Opinião

O feminino no CNMP: as razões que devem motivar a indicação de mulheres

Autor

  • Carmela Grüne

    é advogada trabalhista mestre em Direitos Sociais e Políticas Públicas e membro do Instituto dos Advogados Brasileiros no qual é a representante titular no Rio Grande do Sul.

1 de fevereiro de 2022, 17h06

Recentemente, a Folha de S.Paulo publicou uma matéria produzida pelo jornalista Marcelo Rocha abordando a possibilidade de a composição do Conselho Nacional do Ministério Público (CNMP) ser apenas masculina.

Rocha [1] relata que o órgão tem hoje 11 integrantes, todos do sexo masculino, restando três cadeiras a serem preenchidas para o biênio 2021-2023. Duas dessas vagas serão indicadas pelo Conselho Federal da OAB, que, em razão da pandemia e das eleições das seccionais, já alterou por duas vezes a datada da sabatina dos candidatos [2].

Sem definição da próxima data para a sabatina, os candidatos aos cargos de conselheiros no CNMP indicados pela advocacia aguardavam a posse da nova diretoria, que assumiu a gestão do Conselho Federal da OAB [3] nesta terça-feira (1º/2), tendo na presidência o advogado Beto Simonetti, na vice-presidência, Rafael de Assis Horn, como secretária-geral Sayury Silva de Otoni, como secretária-geral adjunta Milena da Gama Fernandes Canto e como tesoureiro Leonardo Pio da Silva Campos, além de mais conselheiros e conselheiras de 27 seccionais.

Dentro das candidaturas a serem indicadas para o CNMP, apenas duas mulheres participam do pleito que, conforme já dito, é majoritariamente masculino, Carmela Grune, "quem vos escreve", e Sandra Krieger Gonçalves (que busca a sua recondução no CNMP porque já atua como conselheira).

Nessa conjuntura, me encontro num lugar de fala em que ainda somos a minoria a ocupar espaços de poder e tomada de decisão. Uma vez que o CNMP é um órgão essencial à Justiça, conforme artigo 130-A, parágrafo 2º, da Constituição Federal [4], tem o dever de contribuir no aperfeiçoamento do regime democrático, sendo urgente colocar no plano prático o artigo 5, caput, da Constituição Federal [5], para que saiamos do discurso da igualdade formal para uma igualdade material.

Para tanto, é preciso refletir que não há democracia quando os espaços deliberativos não são igualitários, ou seja, quando não enxerga a pluralidade étnico-racial como de gênero no âmbito institucional. Basta acessar a composição atual do CNMP: não vemos mulheres, pessoas com outras identidades de gênero LGBTQIA+, negras, indígenas ou pessoas com deficiência [6].

A representatividade institucional deve ser a pauta do CNMP, porque é fundamental pensar na formação de políticas institucionais humanistas e inclusivas [7], que reavaliem a forma de condução de casos (reconhecimento fotográfico [8]; os arquivamentos de inquéritos de pessoas negras mortas por policiais [9]; a reiteração de condutas empresariais violadoras de direitos humanos [10] etc.).

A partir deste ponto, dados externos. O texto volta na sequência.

Lemma live_bounds o : o ∈ bl -> (CL_ALIGN | o) /\ (CL_ALIGN | block_end m o) /\ CL_ALIGN <= o /\ o < block_end m o <= bump.
Proof.
  intros Ho. destruct (chain_aligned _ _ _ _ Hchain Halign (Z.divide_refl _)) as [_ Ha].
  destruct (chain_bounds _ _ _ _ Hchain) as [_ Hb]. specialize (Hb o Ho). unfold block_end in *.
  split_and!; [auto|apply Z.divide_add_r; auto|lia..].
Qed.

(** Two blocks that share an address are one. *)
Lemma same_block o o' a : o ∈ bl -> o' ∈ bl -> o <= a < block_end m o -> o' <= a < block_end m o' -> o = o'.
Proof.
  intros Ho Ho' Ha Ha'. destruct (decide (o = o')) as [|Hne]; [done|].
  destruct (chain_disjoint _ _ _ _ o o' Hchain Ho Ho' Hne); lia.
Qed.

Lemma final_bit o g : o ∈ bl -> CL_HDR_MARKED (m o) = true -> o <= g * CL_ALIGN < block_end m o ->
  granule_bit (gc_fwd_bits f) g = true.
Proof.
  intros Ho Hm Hg. destruct (live_bounds o Ho) as (_ & _ & ? & _). pose proof align_pos.
  apply (ar_bits _ _ _ (fw_arrays _ Hf)); [nia|]. by exists o.
Qed.

(** A pin that is no live object has no gap; a live object has pins only at its start. *)
Lemma final_gap (j : nat) p g : pins !! j = Some p -> gc_fwd_gap f !! j = Some g ->
  ~ (p ∈ bl /\ CL_HDR_MARKED (m p) = true) -> g = 0.
Proof. intros Hp Hg Hn. by destruct (ar_zero _ _ _ (fw_arrays _ Hf) j p g Hp Hg). Qed.

Lemma inner_gap o : o ∈ bl -> forall (j : nat) p g,
  pins !! j = Some p -> gc_fwd_gap f !! j = Some g -> o < p < block_end m o -> g = 0.
Proof.
  intros Ho j p g Hp Hgj Hr. apply (final_gap j p g Hp Hgj). intros [Hpb _].
  destruct (live_bounds p Hpb) as (_ & _ & _ & Hlt). assert (p = o) by (apply (same_block p o p); done || lia). lia.
Qed.

Lemma inside_cursor o y : o ∈ bl -> CL_HDR_MARKED (m o) = true -> o < y <= block_end m o -> (CL_ALIGN | y) ->
  cursor y = new_addr o + (y - o).
Proof.
  intros Ho Hm Hy Hd. destruct (live_bounds o Ho) as (D1 & D2 & L1 & L2). pose proof align_pos.
  apply cursor_live; [lia|done|done| |].
  - intros g Hg. apply (final_bit o); [done|done|lia].
  - intros j p g Hp Hgj Hr. apply (inner_gap o Ho j p g Hp Hgj). lia.
Qed.

Lemma inside_placed o y : o ∈ bl -> CL_HDR_MARKED (m o) = true -> o <= y < block_end m o -> (CL_ALIGN | y) ->
  placed_at pins (gc_fwd_bits f) (gc_fwd_gap f) y = new_addr o + (y - o).
Proof.
  intros Ho Hm Hy Hd. destruct (decide (y = o)) as [->|Hne]; [unfold new_addr; lia|].
  rewrite placed_cursor, (inside_cursor o) by (done || lia).
  rewrite gap_sum_zero; [lia|]. intros j p g Hp Hg E. apply Z.eqb_eq in E as ->. apply (inner_gap o Ho j y g); done || lia.
Qed.

(** A pinned object stays, any other goes where the cursor is. *)
Lemma placed_cases o : o ∈ bl -> CL_HDR_MARKED (m o) = true ->
  (o ∈ pins /\ new_addr o = o) \/ ((o ∉ pins) /\ new_addr o = cursor o).
Proof.
  intros Ho Hm. unfold new_addr. destruct (decide (o ∈ pins)) as [Hp|Hp]; [left|right]; (split; [done|]).
  - by apply (ar_pin _ _ _ (fw_arrays _ Hf)).
  - rewrite placed_cursor, gap_sum_zero; [lia|]. intros j p g Hpj _ E.
    apply Z.eqb_eq in E as ->. by apply list_elem_of_lookup_2 in Hpj.
Qed.

(** The cursor on arrival at a block, and where the objects before it end. *)
Lemma cursor_walk dn : forall l off, bl = dn ++ l -> chain m off CL_ALIGN dn ->
  CL_ALIGN <= cursor off <= off /\ (cursor off = off \/ cursor off + sizeof_FreeBlock <= off) /\
  forall o, o ∈ dn -> CL_HDR_MARKED (m o) = true ->
    CL_ALIGN <= new_addr o <= o /\ new_addr o + CL_HDR_SIZE (m o) <= cursor off.
Proof.
  induction dn as [|o dn IH] using rev_ind; intros l off Ebl Hc.
  - inversion Hc; subst. assert (E0 : cursor CL_ALIGN = CL_ALIGN); [|rewrite E0; split_and!; [lia|lia|lia|by intros o ?%elem_of_nil]].
    unfold cursor_at. pose proof align_pos as Hap. rewrite Z.div_same by lia. change (Z.to_nat 1) with 1%nat. cbn [live_count].
    assert (Hb : granule_bit (gc_fwd_bits f) (0 + Z.of_nat 0) = false).
    { destruct (granule_bit _ _) eqn:E; [|done]. apply (ar_bits _ _ _ (fw_arrays _ Hf)) in E as (o & Ho & _ & Hr); [|lia].
      destruct (live_bounds o Ho). lia. }
    rewrite Hb. rewrite gap_sum_zero; [cbn [Z.b2z]; lia|]. intros j p g Hp Hg Hlt. apply (final_gap j p g Hp Hg).
    intros [Hpb _]. destruct (live_bounds p Hpb). lia.
  - apply chain_app in Hc as (mid & Hd & Hr). destruct (walk_next_step _ _ _ _ _ Hr) as (-> & _ & Hr').
    inversion Hr'; subst. rewrite <- app_assoc in Ebl. destruct (IH _ mid Ebl Hd) as (I1 & I3 & I2).
    assert (Ho : mid ∈ bl) by (rewrite Ebl, elem_of_app; right; apply list_elem_of_here).
    destruct (live_bounds mid Ho) as (D1 & D2 & L1 & L2). pose proof align_pos as Hap.
    destruct (CL_HDR_MARKED (m mid)) eqn:Em.
    + rewrite (inside_cursor mid (block_end m mid)) by (done || lia).
      assert (Hn : new_addr mid = mid \/ new_addr mid = cursor mid) by (destruct (placed_cases mid Ho Em) as [[_ ?]|[_ ?]]; tauto).
      unfold block_end in *. split; [lia|]. split; [lia|]. intros o [Hin|Hin]%elem_of_app Hmo.
      * destruct (I2 o Hin Hmo). lia.
      * apply list_elem_of_singleton in Hin as ->. lia.
    + assert (Hlive : forall o a, o ∈ bl -> CL_HDR_MARKED (m o) = true -> mid <= a < block_end m mid -> o <= a < block_end m o -> False).
      { intros o a Hob Hmo Ha Ha'. rewrite (same_block o mid a Hob Ho Ha' Ha) in Hmo. congruence. }
      rewrite (cursor_dead pins (gc_fwd_bits f) (gc_fwd_gap f) mid (block_end m mid)); [|lia|done| |].
      * specialize (Hmin mid Ho). unfold block_end in *. split; [lia|]. split; [lia|].
        intros o [Hin|Hin]%elem_of_app Hmo; [by apply I2|]. apply list_elem_of_singleton in Hin as ->. congruence.
      * intros g Hg. destruct (granule_bit _ _) eqn:E; [|done].
        apply (ar_bits _ _ _ (fw_arrays _ Hf)) in E as (o & Hob & Hmo & Hr2); [|nia]. exfalso. by apply (Hlive o (g * CL_ALIGN)).
      * intros j p g Hp Hg Hr2. apply (final_gap j p g Hp Hg). intros [Hpb Hpm]. apply (Hlive p p Hpb Hpm Hr2).
        destruct (live_bounds p Hpb). lia.
Qed.

(** ** gc_forward *)

Lemma aligned_not_immediate y : (4 | y) -> 0 < y -> immediate y = false.
Proof.
  intros [k ->] Hy. unfold immediate, CL_UNBOUND. rewrite !orb_false_iff, !Z.eqb_neq. split_and!; try lia.
  - rewrite Z.bit0_odd, Z.odd_mul. apply andb_false_r.
  - change 255 with (Z.ones 8). rewrite Z.land_ones by lia. intros E. pose proof (Z.div_mod (k * 4) (2 ^ 8)). lia.
Qed.

Lemma granule_page y : 0 <= y -> Z.land y (Z.lnot (GC_FWD_PAGE - 1)) = y / GC_FWD_PAGE * GC_FWD_PAGE.
Proof.
  intros Hy. destruct page_size as [E1 E2]. rewrite E1, <- E2. assert (0 <= GC_FWD_PAGE_SHIFT).
  { unfold GC_FWD_PAGE_SHIFT. destruct align_shift. lia. }
  replace (2 ^ GC_FWD_PAGE_SHIFT - 1) with (Z.ones GC_FWD_PAGE_SHIFT) by (rewrite Z.ones_equiv; lia).
  change (Z.land y (Z.lnot ?x)) with (Z.land y (Z.lnot x)). rewrite <- Z.ldiff_land, Z.ldiff_ones_r by lia.
  by rewrite Z.shiftl_mul_pow2, Z.shiftr_div_pow2 by lia.
Qed.

(** The granules counted by the lookup: from the page start up to [y]. *)
Lemma page_live y : 0 <= y -> words_ok (gc_fwd_bits f) ->
  let g := Z.shiftr y GC_FWD_ALIGN_SHIFT in
  let w := Z.shiftr y GC_FWD_PAGE_SHIFT * GC_FWD_WORDS_PER_PAGE in
  pop_words (Z.to_nat (Z.shiftr g 5 - w)) w (gc_fwd_bits f) +
    gc_popcount32 (Z.land (nth_word (gc_fwd_bits f) (Z.shiftr g 5)) (Z.shiftl 1 (Z.land g 31) - 1)) =
  live_count (gc_fwd_bits f) (64 * (y / GC_FWD_PAGE)) (Z.to_nat (y / CL_ALIGN - 64 * (y / GC_FWD_PAGE))) /\
  64 * (y / GC_FWD_PAGE) <= y / CL_ALIGN.
Proof.
  intros Hy Hok. rewrite shift_granule, shift_page. unfold GC_FWD_WORDS_PER_PAGE. pose proof align_pos as Hap.
  assert (Ep : y / GC_FWD_PAGE = y / CL_ALIGN / 64).
  { destruct page_size as [-> _]. rewrite Z.div_div by lia. f_equal. lia. }
  rewrite Ep. assert (Hg : 0 <= y / CL_ALIGN) by (apply Z.div_pos; lia). set (g := y / CL_ALIGN) in *. clearbody g.
  rewrite Z.shiftr_div_pow2 by lia. change 31 with (Z.ones 5). rewrite Z.land_ones by lia. change (2 ^ 5) with 32.
  destruct (granule_split g Hg) as (w & k & -> & -> & -> & Hk & Hw).
  replace ((32 * w + k) / 64) with (w / 2).
  2: { change 64 with (32 * 2). rewrite <- Z.div_div by lia. f_equal.
       rewrite Z.mul_comm, Z.div_add_l, Z.div_small by lia. lia. }
  assert (Hw2 : 2 * (w / 2) <= w) by (apply Z.mul_div_le; lia). assert (0 <= w / 2) by (apply Z.div_pos; lia).
  rewrite pop_words_spec, pop_low_spec by (done || lia). split; [|lia].
  replace (Z.to_nat (32 * w + k - 64 * (w / 2))) with (32 * Z.to_nat (w - w / 2 * 2) + Z.to_nat k)%nat by lia.
  rewrite live_count_app. f_equal; [f_equal; lia|]. f_equal. lia.
Qed.

(** An object, or a granule inside one, is looked up at its new address. *)
Lemma gc_forward_live o y : o ∈ bl -> CL_HDR_MARKED (m o) = true -> o <= y < block_end m o -> (CL_ALIGN | y) ->
  gc_forward bump pins f y = new_addr o + (y - o).
Proof.
  intros Ho Hm Hy Hd. destruct (live_bounds o Ho) as (D1 & D2 & L1 & L2). pose proof align_pos as Hap. pose proof page_pos as Hpp.
  destruct (cursor_walk bl [] bump) as (_ & _ & Hw); [by rewrite app_nil_r|done|]. destruct (Hw o Ho Hm) as [W1 W2]. clear Hw.
  unfold gc_forward. rewrite aligned_not_immediate; [|eapply Z.divide_trans; [|exact Hd]; destruct align_cases as [->| ->];
    [by exists 1|by exists 2]|lia]. replace (y >=? bump) with false by lia.
  assert (Hb : granule_bit (gc_fwd_bits f) (Z.shiftr y GC_FWD_ALIGN_SHIFT) = true).
  { rewrite shift_granule. apply (final_bit o); [done|done|]. rewrite Z.mul_comm, <- div_align by done. done. }
  rewrite Hb. cbn [negb]. destruct (page_live y ltac:(lia) (ar_words _ _ _ (fw_arrays _ Hf))) as [Epop Hpop].
  cbn zeta in Epop. rewrite Epop. clear Epop Hb. set (pg := y / GC_FWD_PAGE) in *.
  assert (Hpg : 0 <= pg /\ pg * GC_FWD_PAGE <= y).
  { split; [apply Z.div_pos; lia|]. unfold pg. rewrite Z.mul_comm. apply Z.mul_div_le. lia. }
  assert (Hps : (CL_ALIGN | pg * GC_FWD_PAGE)) by (destruct page_size as [-> _]; exists (pg * 64); lia).
  assert (Ediv : pg * GC_FWD_PAGE / CL_ALIGN = 64 * pg).
  { destruct page_size as [-> _]. replace (pg * (64 * CL_ALIGN)) with (64 * pg * CL_ALIGN) by lia. apply Z.div_mul. lia. }
  pose proof (cursor_pages pins (gc_fwd_bits f) (gc_fwd_gap f) (pg * GC_FWD_PAGE) y ltac:(lia) Hps) as Epl.
  rewrite (inside_placed o) in Epl by done. rewrite Ediv in Epl.
  assert (Hpage : nth_word (gc_fwd_page f) (Z.shiftr y GC_FWD_PAGE_SHIFT) = cursor (pg * GC_FWD_PAGE)).
  { rewrite shift_page. apply (fw_pages _ Hf). split; [lia|]. destruct pages_range as (_ & _ & ->). fold pg. lia. }
  rewrite Hpage. set (n := live_count _ _ _) in *.
  assert (Hsh : Z.shiftl n GC_FWD_ALIGN_SHIFT = CL_ALIGN * n).
  { destruct align_shift as [E ?]. rewrite Z.shiftl_mul_pow2, <- E by lia. apply Z.mul_comm. }
  rewrite Hsh. clear Hsh Hpage. rewrite gc_fwd_pin_gaps_spec, granule_page by (done || lia). fold pg.
  assert (Hn : 0 <= n) by apply live_count_nonneg.
  assert (Hc : 0 <= cursor (pg * GC_FWD_PAGE)).
  { unfold cursor_at. pose proof (live_count_nonneg (gc_fwd_bits f) 0 (Z.to_nat (pg * GC_FWD_PAGE / CL_ALIGN))).
    pose proof (gap_sum_nonneg (fun p => p <? pg * GC_FWD_PAGE) pins (gc_fwd_gap f) (ar_gaps _ _ _ (fw_arrays _ Hf))). nia. }
  pose proof (gap_sum_nonneg (fun p => (pg * GC_FWD_PAGE <=? p) && (p <=? y)) pins (gc_fwd_gap f) (ar_gaps _ _ _ (fw_arrays _ Hf))) as Hgs.
  set (gs := gap_sum _ pins _) in *. assert (Hn2 : 0 <= CL_ALIGN * n) by (apply Z.mul_nonneg_nonneg; lia).
  rewrite (u32_small (cursor _ + _)) by lia. rewrite (u32_small gs) by lia.
  destruct (0 <? Z.of_nat (length pins)) eqn:El; [rewrite u32_small; lia|].
  assert (gs = 0); [|lia]. unfold gs. destruct pins; [done|cbn in El; lia].
Qed.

Se desejamos enxergar a diversidade representada nas instituições, é necessário oportunizar que os espaços deliberativos de tomada de decisão sejam ocupados, levando em consideração a pluralidade que compõe a sociedade brasileira, composta não somente por homens brancos.

Ofertar a possibilidade da entrega da força de trabalho de pessoas de todos os gêneros, respeitando a diversidade étnico-racial, é urgente no âmbito das instituições que tem no condão o dever de atuar na defesa do Estado democrático de Direito, do interesse público e da dignidade humana pautada numa cultura antirracista, entre os casos, que combata o genocídio da população negra no Brasil.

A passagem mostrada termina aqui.